2 The Benefits of Using Models

First, what is a mathematical model? Models are generally considered as a representation of a system based on our knowledge of what we understand to be its constituent processes and the relationships that operate between them. Ideally, such representations should be formulated in such a way that it is possible to generalise about the system’s behaviour in every (or most) instance where it is observed. A mathematical model “simply” achieves this representation through one or more mathematical equations. Necessarily, models, including mathematical ones, will be ­simplifications of the system under consideration. However, this situation is no different to that which pertains with the types of conceptual models that more generally underlie the development, testing, and potential predictive power of scientific hypotheses. Mathematical models in this context are neither intrinsically no better nor no worse than any other used in science, as long as they are equally supported by data; though they do have some very particular and useful properties. Mathematical models do, nevertheless, often have a vocabulary and notation that is not necessarily easily accessible; and may also come with an air of precision that some might find difficult to accept. It is key then that the (simplifying) assumptions that mathematical models make are made explicit and understandable to more general audiences. This is often best achieved in a collaborative and multidisciplinary environment, including not only the mathematics, but also, for example, the epidemiology, disease and public health expertise. It is also often beneficial to engage with all the constituencies that might come to be dependent on the modelling, including those involved in risk management and risk communication. Indeed, this is well recognised in the broader sphere of risk assessment, and probably most well developed and articulated in the infectious diseases field for food-borne infection risk assessments, as per relevant guidelines of the World Health Organisation (WHO), Food and Agriculture Organisation of the United Nations (FAO), the World Organisation for Animal Health (OIE), and the Codex Alimentarius (25, 26).

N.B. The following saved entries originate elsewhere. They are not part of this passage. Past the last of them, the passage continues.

(** * Order execution engine: router, execution service and queue

    A shallow embedding of the TypeScript services
    [dex-router.service.ts], [execution.service.ts], [in-memory.ts] and
    [simple-queue.service.ts], and the properties of the specification
    checked against them.

    Conventions of the embedding.
    - A JavaScript number that the code keeps finite is a rational [Q]
      (exact arithmetic: the rounding of IEEE doubles is not modelled);
      the 32-bit integer steps of [simpleHash] are integers [Z] with the
      wrap-around written out.
    - [Math.random()] and [new Date()] are inputs: every function that
      draws a random number or reads the clock takes the drawn value as
      an argument.
    - JavaScript runs the code between two [await]s as one block. The
      queue is a machine with one action per block of [addOrder],
      [processQueue] and [processJob]. A call of [processOrder] is run as
      a single block at the moment it settles: its inner [await]s only
      let blocks of other orders run, which change other jobs and other
      keys of the store. Timers only pass time and are left out, except
      the queue's backoff delay, whose length is recorded.
    - A [throw] is the constructor [Throws] of the type [result]; state
      changes made before a throw are kept, as in JavaScript.
    - [emit] is the method of Node's [EventEmitter]: the listeners of
      the event name are called synchronously in the order of their
      registration, and a value thrown by a listener leaves [emit] at
      once. Logging is left out. *)

From Stdlib Require Import ZArith QArith Qround Qminmax String Ascii List.
From Stdlib Require Import Sorted Lia Lqa.
From stdpp Require Import gmap strings list.

Open Scope Z_scope.
Open Scope string_scope.

(** ** models/order.model.ts *)

Inductive OrderStatus :=
  PENDING | ROUTING | BUILDING | SUBMITTED | CONFIRMED | FAILED.

Inductive OrderType := MARKET | LIMIT | SNIPER.

Inductive Dex := raydium | meteora.

(** A number that may be NaN (the product of [undefined] and a number). *)
Inductive number := Num (q : Q) | NaN.

Record Order := mkOrder {
  id : string;
  type : OrderType;
  tokenIn : string;
  tokenOut : string;
  amountIn : Q;
  slippage : Q;
  status : OrderStatus;
  selectedDex : option Dex;
  raydiumQuote : option Q;
  meteoraQuote : option Q;
  executedPrice : option number;
  outputAmount : option number;
  txHash : option string;
  error : option string;
  retryCount : Z;
  createdAt : Z;
  updatedAt : Z
}.

Record DexQuote := mkQuote {
  dex : Dex;
  price : Q;
  fee : Q;
  estimatedOutput : Q;
  timestamp : Z
}.

Record ExecutionResult := mkResult {
  success : bool;
  r_txHash : option string;
  r_executedPrice : option number;
  r_outputAmount : option number;
  r_error : option string
}.

(** ** Exceptions *)

(** A thrown value: an [Error] object with its message, or anything
    else. *)
Inductive thrown := ErrorObj (message : string) | NonError.

Inductive result (A : Type) := Returns (a : A) | Throws (e : thrown).
Arguments Returns {A} a.
Arguments Throws {A} e.

(** [error instanceof Error ? error.message : 'Unknown error'] *)
Definition errorMessageOf (e : thrown) : string :=
  match e with
  | ErrorObj m => m
  | NonError => "Unknown error"
  end.

(** ** services/dex-router.service.ts *)

Module DexRouter.

(** ToInt32 of an integer-valued number. *)
Definition toInt32 (z : Z) : Z := (z + 2 ^ 31) mod 2 ^ 32 - 2 ^ 31.

(** The UTF-16 code units of a string (here: of 8-bit characters). *)
Fixpoint charCodes (s : string) : list Z :=
  match s with
  | EmptyString => []
  | String c s' => Z.of_nat (nat_of_ascii c) :: charCodes s'
  end.

(** One turn of the loop of [simpleHash]:
    [hash = ((hash << 5) - hash) + char; hash = hash & hash]. *)
Definition hashStep (hash char : Z) : Z :=
  let hash1 := toInt32 (Z.shiftl (toInt32 hash) 5) - hash + char in
  Z.land (toInt32 hash1) (toInt32 hash1).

3 What Makes a Good Mathematical Model?

Mathematical models do have huge potential for gaining a better understanding of the complex biological and epidemiological systems that underlie emerging infectious disease threats and thus enabling better prospects for their control. Before examining such models in detail, however, it is worth considering what makes a good mathematical model, both in relation to its use and its limitations. Keeling and Rohani (5) identify accuracy, transparency, and flexibility as important aspects that require careful consideration, which can frequently be at odds with each other. Accuracy suggests an ability to quantitatively reproduce observed epidemic data in a consistent fashion (suggesting that a model has predictive power), whereas transparency suggests that a model is well understood in terms of how its various constituent parts interact to generate the resulting epidemic dynamics. The tension here is that more complex (and often less transparent) models which seek to capture the increasingly detailed biology of the underlying system(s) are generally more likely to better capture their quantitative dynamics (and thus seem more accurate). Put simply, the more parameters/factors that are included in a model, the more likely it is that there will be sufficient parameters that can be (independently) tuned that it is ultimately bound to more accurately reproduce at least one observed epidemic, whether for entirely the right reasons or not. They therefore become increasingly more difficult to understand in terms of how the interactions of the various constituent parts impact on the dynamics and the degree to which the model is able to be generalised. Complex models can also pose other challenges in terms of our ability to parameterise them satisfactorily and in the computational power required to operate them. Contemporary computational capabilities, however, now often make the latter less limiting than does our dearth of knowledge and data concerning diseases and their natural history and transmission, and thus their ability to be satisfactorily parameterised.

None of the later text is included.